▸ **WHAT IS BEING ASKED**
Reproduce, character for character, the entries from their opening line through the line with "Lemma wp_init_frame f".

▸ **Stored data**
(* ===== verification/SimFault.v ===== *)
(** * [find_physpage] and [access_mem] of the simulator

    Every access leaves its page resident with the content the accesses so
    far gave it, whatever was evicted in between. *)

From S2P Require Import Prelude Bytes SimLru SimAlgs SimPolicies Sim SimTable SimInv SimPaging.

(** ** Writing a page into its frame *)

Lemma idx_le0 n i : idx (le n 0) i = if decide (0 <= i < Z.of_nat n) then Some 0 else None.
Proof.
  case_decide as Hi; [|apply idx_None; by rewrite len_le].
  assert (le n 0 = replicate (Z.to_nat (Z.of_nat n)) 0) as ->; [|by apply idx_replicate].
  rewrite Nat2Z.id. clear. induction n as [|n IH]; [done|]. cbn [le replicate]. f_equal. exact IH.
Qed.
Lemma idx_page_bytes c i : 0 <= i < 4096 → idx (page_bytes c) i =
  if decide (i < 4) then idx (le 4 (u32 c.2)) i
  else if decide (i < 12) then idx (le 8 c.1) (i - 4) else Some 0.
Proof.
  intros Hi. unfold page_bytes. rewrite idx_app by lia. rewrite len_le. case_decide as H4; [by rewrite decide_True by lia|].
  rewrite decide_False by lia. rewrite idx_app by lia. rewrite len_le. change (Z.of_nat 8) with 8. change (Z.of_nat 4) with 4.
  case_decide as H12; [by rewrite decide_True by lia|]. rewrite decide_False by lia. apply idx_replicate. lia.
Qed.
Lemma slice_eq m o n l : 0 <= o → len l = n → o + n <= len m →
  (∀ i, 0 <= i < n → idx m (o + i) = idx l i) → slice m o n = l.
Proof.
  intros Ho Hl Hm Hi. pose proof (len_nonneg l). apply idx_ext. intros i. destruct (decide (0 <= i < n)).
  - rewrite idx_slice, decide_True by lia. by apply Hi.
  - rewrite !idx_None; rewrite ?len_slice by lia; done || lia.
Qed.

Section access.
Context {D : Type} `{SwapOk D} `{Malloc} (memsize : Z) (Hmem : 0 < memsize <= 2 ^ 19).
Context (tr0 : list Z) (F : functions) (pinv : list Z → gset Z → algs → Prop) `{!EvictionOk memsize tr0 F pinv}.
Implicit Types (s : sim D) (seen : gmap Z (Z * Z)).

Definition only_frame (f : Z) (m m' : list Z) : Prop :=
  len m' = len m ∧ ∀ i, ¬ (4096 * f <= i < 4096 * f + 4096) → idx m' i = idx m i.

Lemma wp_init_frame f vaddr s Q : 0 <= f < memsize → len (physmem s) = 4096 * memsize →
  (∀ m, only_frame f (physmem s) m → slice m (4096 * f) 4096 = page_bytes (vaddr, 0) →
     Q tt (put_physmem m s)) →
  wp (init_frame f vaddr) s Q.
Proof.
  intros Hf Hm HQ. unfold init_frame, frame_offset, SIMPAGESIZE. rewrite wp_bind, wp_bind.
  apply wp_guard_or; [apply Z.ltb_lt; lia|]. rewrite wp_ret, wp_bind, wp_gets, wp_bind.
  replace (f * 4096) with (4096 * f) by lia.
  apply wp_copy; try lia; [by rewrite len_replicate by lia|]. intros m1 Hl1 Hi1. rewrite wp_bind.
  apply wp_copy; try lia; [by rewrite len_le|]. intros m2 Hl2 Hi2. rewrite wp_modify. apply HQ.
  - split; [lia|]. intros i Hi. destruct (decide (0 <= i < 4096 * memsize)); [|by rewrite !idx_None by lia].
    rewrite Hi2, decide_False, Hi1, decide_False by lia. done.
  - apply slice_eq; [lia|apply len_page_bytes|lia|]. intros i Hi. rewrite idx_page_bytes by done.
    rewrite Hi2 by lia. simpl. destruct (decide (i < 4)); [|destruct (decide (i < 12))].
    + rewrite decide_False, Hi1, decide_True by lia. rewrite idx_replicate by lia. change (u32 0) with 0.
      change (idx _ i) with (idx (le 4 0) i). by rewrite idx_le0, decide_True by lia.
    + rewrite decide_True by lia. change (idx _ (i - 4)) with (idx (le 8 vaddr) (i - 4)). f_equal. lia.
    + rewrite decide_False, Hi1, decide_True by lia. apply idx_replicate. lia.
Qed.
Lemma wp_swap_pagein f e c s Q : 0 <= f < memsize → len (physmem s) = 4096 * memsize →
  slots (net s) !! r_addr e = Some (page_bytes c) →
  (∀ m d, only_frame f (physmem s) m → slice m (4096 * f) 4096 = page_bytes c →
     slots d = slots (net s) → Q 0 (put_physmem m (put_net d s))) →
  wp (swap_pagein f (r_addr e)) s Q.
Proof.
  intros Hf Hm Hs HQ. unfold swap_pagein, SIMPAGESIZE. rewrite wp_bind, wp_zoom.
  eapply wp_mono; [apply (get_ok _ _ (page_bytes c)); [done|apply len_page_bytes]|]. intros r d [-> Hd].
  rewrite wp_bind, wp_gets, wp_bind. rewrite u32_small by lia. replace (f * 4096) with (4096 * f) by lia.
  apply wp_copy; simpl; try lia; [by rewrite len_page_bytes|]. intros m Hl Hi. wp_pure. apply HQ; [| |done].
  - split; [done|]. intros i Hr. destruct (decide (0 <= i < 4096 * memsize)); [|by rewrite !idx_None by lia].
    by rewrite Hi, decide_False by lia.
  - apply slice_eq; [lia|apply len_page_bytes|lia|]. intros i Hr. rewrite Hi, decide_True by lia. f_equal. lia.
Qed.

(** ** Towards a resident page

    [ready]: the state [s'] is [s] with the content [c] of the page [pn] in
    its frame [f] and the entry [e'] all but valid. *)
Record ready seen (pn : Z) (c : Z * Z) (f : Z) (h : option Z) s s' (e e' : pte) (v d r o : bool) (x : Z) : Prop := {
  rd_inv : inv memsize seen h s;
  rd_hole : h = None ∨ h = Some f;
  rd_frame : 0 <= f < memsize;
  rd_page : 0 <= pn;
  rd_only pn' : 0 <= pn' → resident s pn' f → pn' = pn;
  rd_fun f' : resident s pn f' → f' = f;
  rd_entry : pd_at (pgdir s) pn = Some e;
  rd_dir : pgdir s' = set_at (pgdir s) pn e';
  rd_mem : only_frame f (physmem s) (physmem s');
  rd_bytes : frame_bytes s' f = page_bytes c;
  rd_core : coremap s' = upd (coremap s) f (Frame true (Some (ptr_of pn)) x);
  rd_slots : slots (net s') = slots (net s);
  rd_word : p_frame e' = word f v d r o;
  rd_swap : swap_info e' = swap_info e;
  rd_addr : r_addr e' = r_addr e;
  rd_clean : d = false → o = true ∧ slots (net s) !! r_addr e = Some (page_bytes c);
  rd_onswap : o = true → swap_info e = 1;
}.

Lemma ready_at seen pn c f h s s' e e' v d r o x : ready seen pn c f h s s' e e' v d r o x →
  pd_at (pgdir s') pn = Some e'.
Proof. intros [? ? ? ? ? ? He Hd]. rewrite Hd, (pd_at_set _ _ e) by done. by rewrite decide_True. Qed.
(** Another flag in the entry. *)
Lemma ready_entry seen pn c f h s s' e e' e2 v d r o x v2 d2 r2 : ready seen pn c f h s s' e e' v d r o x →
  p_frame e2 = word f v2 d2 r2 o → swap_info e2 = swap_info e' → r_addr e2 = r_addr e' →
  (d2 = false → d = false) →
  ready seen pn c f h s (put_pgdir (set_at (pgdir s') pn e2) s') e e2 v2 d2 r2 o x.
Proof.
  intros [] Ew Es Ea Hd. split; try done; simpl; try congruence.
  - rewrite rd_dir0. by apply (set_at_twice _ _ e).
  - intros Hd2. auto.
Qed.
Lemma ready_ext seen pn c f h s s' s2 e e' v d r o x : ready seen pn c f h s s' e e' v d r o x →
  pgdir s2 = pgdir s' → physmem s2 = physmem s' → coremap s2 = coremap s' → net s2 = net s' →
  ready seen pn c f h s s2 e e' v d r o x.
Proof. intros [] E1 E2 E3 E4. destruct s', s2. simpl in *. subst. by split. Qed.
Lemma ready_inv seen pn c f h s s' e e' d r o x : ready seen pn c f h s s' e e' true d r o x →
  inv memsize (<[pn := c]> seen) None s' ∧ resident s' pn f.
Proof.
  intros Hr. pose proof (ready_at _ _ _ _ _ _ _ _ _ _ _ _ _ _ Hr) as Hat. destruct Hr as [].
  split; [|by exists e', d, r, o]. destruct rd_mem0 as [Hl Ho].
  eapply (inv_put memsize seen h s s' pn f e e'); try done. rewrite Hl. by apply (i_mem _ _ _ _ rd_inv0).
Qed.
Definition is_write (type : Z) : bool := (type =? 77) || (type =? 83).
(** The end of [find_physpage], on every path. *)
Lemma wp_touch_page seen tr n pn c f h s s' e e' v d r o x type va Q :
  ready seen pn c f h s s' e e' v d r o x → pol pinv (va :: tr) h s' →
  ref_count s' = n → n < 2 ^ 31 - 1 → hit_count s' + miss_count s' = n + 1 →
  (∀ s'' e'' d'', inv memsize (<[pn := c]> seen) None s'' → resident s'' pn f → pol pinv tr None s'' →
     pd_at (pgdir s'') pn = Some e'' → p_frame e'' = word f true d'' true o → (is_write type = true → d'' = true) →
     ref_count s'' = n + 1 → hit_count s'' = hit_count s' → miss_count s'' = miss_count s' →
     evict_clean_count s'' = evict_clean_count s' → evict_dirty_count s'' = evict_dirty_count s' →
     coremap s'' = coremap s' → Q (4096 * f) s'') →
  wp (incr ref_count put_refs;;
      store_pte (ptr_of pn) (set_flag PG_VALID);;
      store_pte (ptr_of pn) (set_flag PG_REF);;
      when (is_write type) (store_pte (ptr_of pn) (set_flag PG_DIRTY));;
      e ← load_pte (ptr_of pn);
      zoom alg put_alg (ref F (p_frame e));;
      e ← load_pte (ptr_of pn);
      mret (u32 (Z.shiftr (p_frame e) PAGE_SHIFT * SIMPAGESIZE))) s' Q.
Proof.
  intros Hr (U & HU & Htr) Hn Hb Hsum HQ. rewrite wp_bind. apply wp_incr; [lia|].
  set (s1 := put_refs _ _). assert (ready seen pn c f h s s1 e e' v d r o x) as Hr1 by (by apply (ready_ext _ _ _ _ _ _ s')).
  pose proof (rd_frame _ _ _ _ _ _ _ _ _ _ _ _ _ _ Hr) as Hf. pose proof (rd_word _ _ _ _ _ _ _ _ _ _ _ _ _ _ Hr) as Ew.
  rewrite wp_bind. eapply wp_store_pte; [by eapply ready_at|].
  apply (ready_entry _ _ _ _ _ _ _ _ _ (set_flag PG_VALID e') _ _ _ _ _ true d r) in Hr1; [|by apply (set_valid _ f v)|done..].
  set (s2 := put_pgdir _ s1) in *. set (e1 := set_flag PG_VALID e') in *.
  rewrite wp_bind. eapply wp_store_pte; [by eapply ready_at|].
  pose proof (rd_word _ _ _ _ _ _ _ _ _ _ _ _ _ _ Hr1) as Ew1.
  apply (ready_entry _ _ _ _ _ _ _ _ _ (set_flag PG_REF e1) _ _ _ _ _ true d true) in Hr1; [|by apply (set_ref _ f true d r)|done..].
  set (s3 := put_pgdir _ s2) in *. set (e2 := set_flag PG_REF e1) in *.
  pose proof (rd_word _ _ _ _ _ _ _ _ _ _ _ _ _ _ Hr1) as Ew2.
  assert (∀ s4 e4 d4, ready seen pn c f h s s4 e e4 true d4 true o x → (is_write type = true → d4 = true) →
    alg s4 = alg s' → ref_count s4 = n + 1 → hit_count s4 = hit_count s' → miss_count s4 = miss_count s' →
    evict_clean_count s4 = evict_clean_count s' → evict_dirty_count s4 = evict_dirty_count s' →
    coremap s4 = coremap s' →
    wp (e ← load_pte (ptr_of pn);
      zoom alg put_alg (ref F (p_frame e));;
      e ← load_pte (ptr_of pn);
      mret (u32 (Z.shiftr (p_frame e) PAGE_SHIFT * SIMPAGESIZE))) s4 Q) as Hend.
  { intros s4 e4 d4 H4 Hw Ea Er Eh Em Ec Ed Ecm. pose proof (rd_word _ _ _ _ _ _ _ _ _ _ _ _ _ _ H4) as Ew4.
    pose proof (frame_of_word e4 f _ _ _ _ Ew4) as Efr.
    rewrite wp_bind. eapply wp_load_pte; [by eapply ready_at|]. rewrite wp_bind, wp_zoom, Ea.
    eapply wp_mono; [apply (ev_ref va tr U); [done|lia]|]. intros [] a Ha. rewrite Efr in Ha.
    set (s5 := put_alg a s4). assert (ready seen pn c f h s s5 e e4 true d4 true o x) as H5 by (by apply (ready_ext _ _ _ _ _ _ s4)).
    rewrite wp_bind. eapply wp_load_pte; [by eapply ready_at|]. rewrite wp_ret, Efr. unfold SIMPAGESIZE.
    rewrite u32_small by lia. replace (f * 4096) with (4096 * f) by lia.
    destruct (ready_inv _ _ _ _ _ _ _ _ _ _ _ _ _ H5) as [Hi5 Hr5].
    apply (HQ s5 e4 d4); try done; [|by eapply ready_at].
    exists (U ∪ {[f]}). split; [done|]. simpl. rewrite Ecm. intros g fr Eg Hu _. apply elem_of_union.
    destruct (decide (g = f)) as [->|Hne]; [right; by apply elem_of_singleton|left].
    apply (Htr g fr Eg Hu). destruct (rd_hole _ _ _ _ _ _ _ _ _ _ _ _ _ _ Hr) as [->| ->]; congruence. }
  rewrite wp_bind. unfold when. destruct (is_write type) eqn:Et.
  - eapply wp_store_pte; [by eapply ready_at|].
    apply (ready_entry _ _ _ _ _ _ _ _ _ (set_flag PG_DIRTY e2) _ _ _ _ _ true true true) in Hr1;
      [|by apply (set_dirty _ f true d)|done..]. by apply (Hend _ (set_flag PG_DIRTY e2) true); simpl; try done; lia.
  - rewrite wp_ret. by apply (Hend _ e2 d); simpl; try done; lia.
Qed.
(** The page is in a frame, after [dm] misses (none or one). *)
Definition entered seen pn c tr s s' (dm : Z) : Prop :=
  ∃ f h sb e e' v d r o x, ready seen pn c f h sb s' e e' v d r o x ∧ pol pinv tr h s' ∧
    ref_count s' = ref_count s ∧ hit_count s' = hit_count s + (1 - dm) ∧ miss_count s' = miss_count s + dm ∧
    evict_clean_count s <= evict_clean_count s' ∧ evict_dirty_count s <= evict_dirty_count s' ∧
    evict_clean_count s' + evict_dirty_count s' + used (coremap s') =
      evict_clean_count s + evict_dirty_count s + used (coremap s) + dm.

▸ **ANSWER TO THIS EXERCISE**
(* ===== verification/SimFault.v ===== *)
(** * [find_physpage] and [access_mem] of the simulator

    Every access leaves its page resident with the content the accesses so
    far gave it, whatever was evicted in between. *)

From S2P Require Import Prelude Bytes SimLru SimAlgs SimPolicies Sim SimTable SimInv SimPaging.

(** ** Writing a page into its frame *)

Lemma idx_le0 n i : idx (le n 0) i = if decide (0 <= i < Z.of_nat n) then Some 0 else None.
Proof.
  case_decide as Hi; [|apply idx_None; by rewrite len_le].
  assert (le n 0 = replicate (Z.to_nat (Z.of_nat n)) 0) as ->; [|by apply idx_replicate].
  rewrite Nat2Z.id. clear. induction n as [|n IH]; [done|]. cbn [le replicate]. f_equal. exact IH.
Qed.
Lemma idx_page_bytes c i : 0 <= i < 4096 → idx (page_bytes c) i =
  if decide (i < 4) then idx (le 4 (u32 c.2)) i
  else if decide (i < 12) then idx (le 8 c.1) (i - 4) else Some 0.
Proof.
  intros Hi. unfold page_bytes. rewrite idx_app by lia. rewrite len_le. case_decide as H4; [by rewrite decide_True by lia|].
  rewrite decide_False by lia. rewrite idx_app by lia. rewrite len_le. change (Z.of_nat 8) with 8. change (Z.of_nat 4) with 4.
  case_decide as H12; [by rewrite decide_True by lia|]. rewrite decide_False by lia. apply idx_replicate. lia.
Qed.
Lemma slice_eq m o n l : 0 <= o → len l = n → o + n <= len m →
  (∀ i, 0 <= i < n → idx m (o + i) = idx l i) → slice m o n = l.
Proof.
  intros Ho Hl Hm Hi. pose proof (len_nonneg l). apply idx_ext. intros i. destruct (decide (0 <= i < n)).
  - rewrite idx_slice, decide_True by lia. by apply Hi.
  - rewrite !idx_None; rewrite ?len_slice by lia; done || lia.
Qed.

Section access.
Context {D : Type} `{SwapOk D} `{Malloc} (memsize : Z) (Hmem : 0 < memsize <= 2 ^ 19).
Context (tr0 : list Z) (F : functions) (pinv : list Z → gset Z → algs → Prop) `{!EvictionOk memsize tr0 F pinv}.
Implicit Types (s : sim D) (seen : gmap Z (Z * Z)).

Definition only_frame (f : Z) (m m' : list Z) : Prop :=
  len m' = len m ∧ ∀ i, ¬ (4096 * f <= i < 4096 * f + 4096) → idx m' i = idx m i.

Lemma wp_init_frame f vaddr s Q : 0 <= f < memsize → len (physmem s) = 4096 * memsize →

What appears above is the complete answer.